Variable transcription of BCR-ABL by Ph+ cells arising from hematopoietic progenitors in chronic myeloid leukemia.

Recent studies suggest that the BCR-ABL gene plays a critical role in the pathogenesis of Ph+ chronic myeloid leukemia (CML). We investigated the hematopoietic colonies derived from the marrows of 12 patients with Ph+ CML in chronic phase by reverse transcriptase-polymerase chain reaction (RT-PCR) amplification of BCR-ABL mRNA and by cytogenetics. Colonies were individually harvested and each colony divided into two portions, one for cytogenetics and the other for isolation of total RNA for PCR of BCR-ABL transcripts and for an RNA internal control. We found that 23% +/- 18% (mean +/- SD, range 0% to 60%) of Ph+ colonies did not transcribe the aberrant gene. In each case when BCR-ABL transcription was not detected, normal ABL mRNA was present.
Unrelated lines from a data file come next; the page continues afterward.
(** [applySelectionFromIndex] run by a closure that sees [closure]; [cur] is
    the state the setter acts on.  Setting a cell to the value it holds
    changes nothing. *)
Definition applySelectionFromIndex (P : Props) (closure : Selection)
  (column : Column) (index : Z) (cur : Selection) : Selection :=
  let values := columnValues P closure column in
  let clampedIndex := clampIndex values index in
  match column with
  | ColYear =>
      let year := js_index values clampedIndex in
      if negb (js_same year (selectedYear closure)) then withYear cur year else cur
  | ColMonth =>
      let month := js_index values clampedIndex in
      if negb (js_same month (selectedMonth closure)) then withMonth cur month
      else cur
  | ColDay =>
      let day := js_index values clampedIndex in
      if negb (js_same day (selectedDay closure)) then withDay cur day else cur
  end.

Definition armScrollStop (s : State) (column : Column) (t : option Selection)
  : State :=
  let state := columnState s column in
  setColumnState s column
    {| scrollStopTimer := t;
       isAutoScrolling := isAutoScrolling state;
       centerIndex := centerIndex state |}.

Definition handleScroll (P : Props) (column : Column) (offsetY : Q) (s : State)
  : State :=
  let state := columnState s column in
  if isAutoScrolling state then s
  else
    let values := columnValues P (selection s) column in
    let clampedIndex := indexOfOffset values offsetY in
    let s1 :=
      if negb (centerIndex state =? clampedIndex) then
        commit P (setCenterIndex P s column clampedIndex)
          (applySelectionFromIndex P (selection s) column clampedIndex
             (selection s))
      else s in
    armScrollStop s1 column (Some (selection s)).
(** * NetKet: symmetric RBM, hypercube lattice, Metropolis-local sampler,
      stochastic-reconfiguration gradient and spin Hilbert space.

    A shallow embedding of [RbmSpinSymm], [Hypercube::SymmetryTable],
    [MetropolisLocal::Sweep], [Sr::Gradient] and [Spin::RandomVals], with
    the properties of the specification stated over it.

    Numbers.  The machine is a template over its scalar [T] (double or
    complex<double>); it is embedded over an arbitrary commutative ring
    ([Scalar]), so every identity proved below is exact arithmetic and
    holds for both instantiations.  The doubles of the sampler and of the
    learning driver are real numbers (with NaN added where the source
    depends on it), those that configure the spins are rational numbers.
    Rounding is not modelled.  C++ [int] indices and sizes are [nat]: they
    are non-negative and far below the overflow bound in every function
    embedded here. *)

From Stdlib Require Import ZArith QArith Qround Reals Lra Lia Ring List Permutation.
From stdpp Require Import base list gmap.
Import ListNotations.

(** ** Scalars *)

(** The operations the machine uses on its scalar type, with the laws of a
    commutative ring. *)
Class Scalar (T : Type) := {
  zero : T;
  one : T;
  add : T -> T -> T;
  mul : T -> T -> T;
  sub : T -> T -> T;
  opp : T -> T;
  scalar_ring : ring_theory zero one add mul sub opp (@eq T)
}.

Declare Scope scalar_scope.
Delimit Scope scalar_scope with T.
Infix "+" := add : scalar_scope.
Infix "*" := mul : scalar_scope.
Infix "-" := sub : scalar_scope.
Notation "- x" := (opp x) : scalar_scope.
(** Modelled from the spec: [billy.WriteFile] is not among the sources.  The
    target of a symlink is stored as the content of a symlink node: the path
    is opened for writing with the create and truncate flags and the given
    mode, the data is written through the handle and the handle is closed;
    the first error met is returned. *)
Definition WriteFile (fuel : nat) (fs : Memory) (filename : string)
    (data : list Byte.byte) (perm : Z) (s : storage)
  : option (option error * storage) :=
  match Memory_OpenFile fuel fs filename writeFlags perm s with
  | None => None
  | Some (Err err, s') => Some (Some err, s')
  | Some (Ok f, s') =>
      let '((n, err), f', s'') := file_Write f data s' in
      let err := match err with
                 | None => if n <? Z.of_nat (length data)
                           then Some (ErrorString "short write") else None
                 | Some _ => err
                 end in
      let '(err1, _) := file_Close f' in
      Some (match err with None => err1 | Some _ => err end, s'')
  end.

(** [Memory.Symlink]. *)
Definition Memory_Symlink (fuel : nat) (fs : Memory) (target link : string)
    (s : storage) : option (option error * storage) :=
  match Memory_Stat fuel fs link s with
  | None => None
  | Some (Ok _) => Some (Some ErrExist, s)
  | Some (Err err) =>
      if negb (IsNotExist err) then Some (Some err, s)
      else if Memory_isTargetOutBounders fs link target
      then Some (Some ErrCrossedBoundary, s)
      else WriteFile fuel fs (clean link) (list_byte_of_string (clean target))
                     linkMode s
  end.
(** * morse-learn: the adaptive letter-introduction engine

    A shallow embedding of the game-space controller
    ([src/scripts/game-space.js]), of the two progress-percentage helpers
    (the title state and [src/api-service/server.js]) and of the speed
    practice state ([src/scripts/practice-state.js]), followed by the
    properties established about them.  Further on come the course
    metrics and the random settings of the title state, the functions
    of the API service ([src/api-service/server.js]) and the Morse board
    ([src/scripts/morse-board.js]), with properties of their own.

    Numbers.  The scores of the game are small integers, and the
    embedding computes with integers.  The two percentage functions are
    given a second time on IEEE doubles, the numbers of JavaScript, to
    show where the two arithmetics part.

    Conventions.  A letter is a JavaScript string, so it is a [string]
    here; a word of the corpus is a [string] as well and is indexed
    character by character, each character being read back as a
    one-character string.  Scores are integers, or [NaN] once the code has
    done arithmetic on a key that was not there.  An object used as a
    dictionary is a [gmap]; reading a key that is absent gives [None],
    which stands for [undefined]. *)

From Stdlib Require Import ZArith Lia Ascii QArith Qround Floats Uint63.
From Stdlib Require String.
From stdpp Require Import base option list gmap strings fin_maps.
The data suggest that hitherto unknown mechanisms may regulate BCR-ABL expression in some Ph+ cells and indicate that caution should be exercised in the interpretation of results using RT-PCR analysis of hematopoietic colonies from clinical specimens and from experiments with antisense oligonucleotides directed at the BCR-ABL gene. These data also raise the notion of a transitional Ph+ precursor cell in which BCR-ABL may become upregulated and lead to a fully expressed phenotype. We conclude that further studies correlating the frequency of Ph+ PCR- progenitors with prognostic clinical variables are warranted.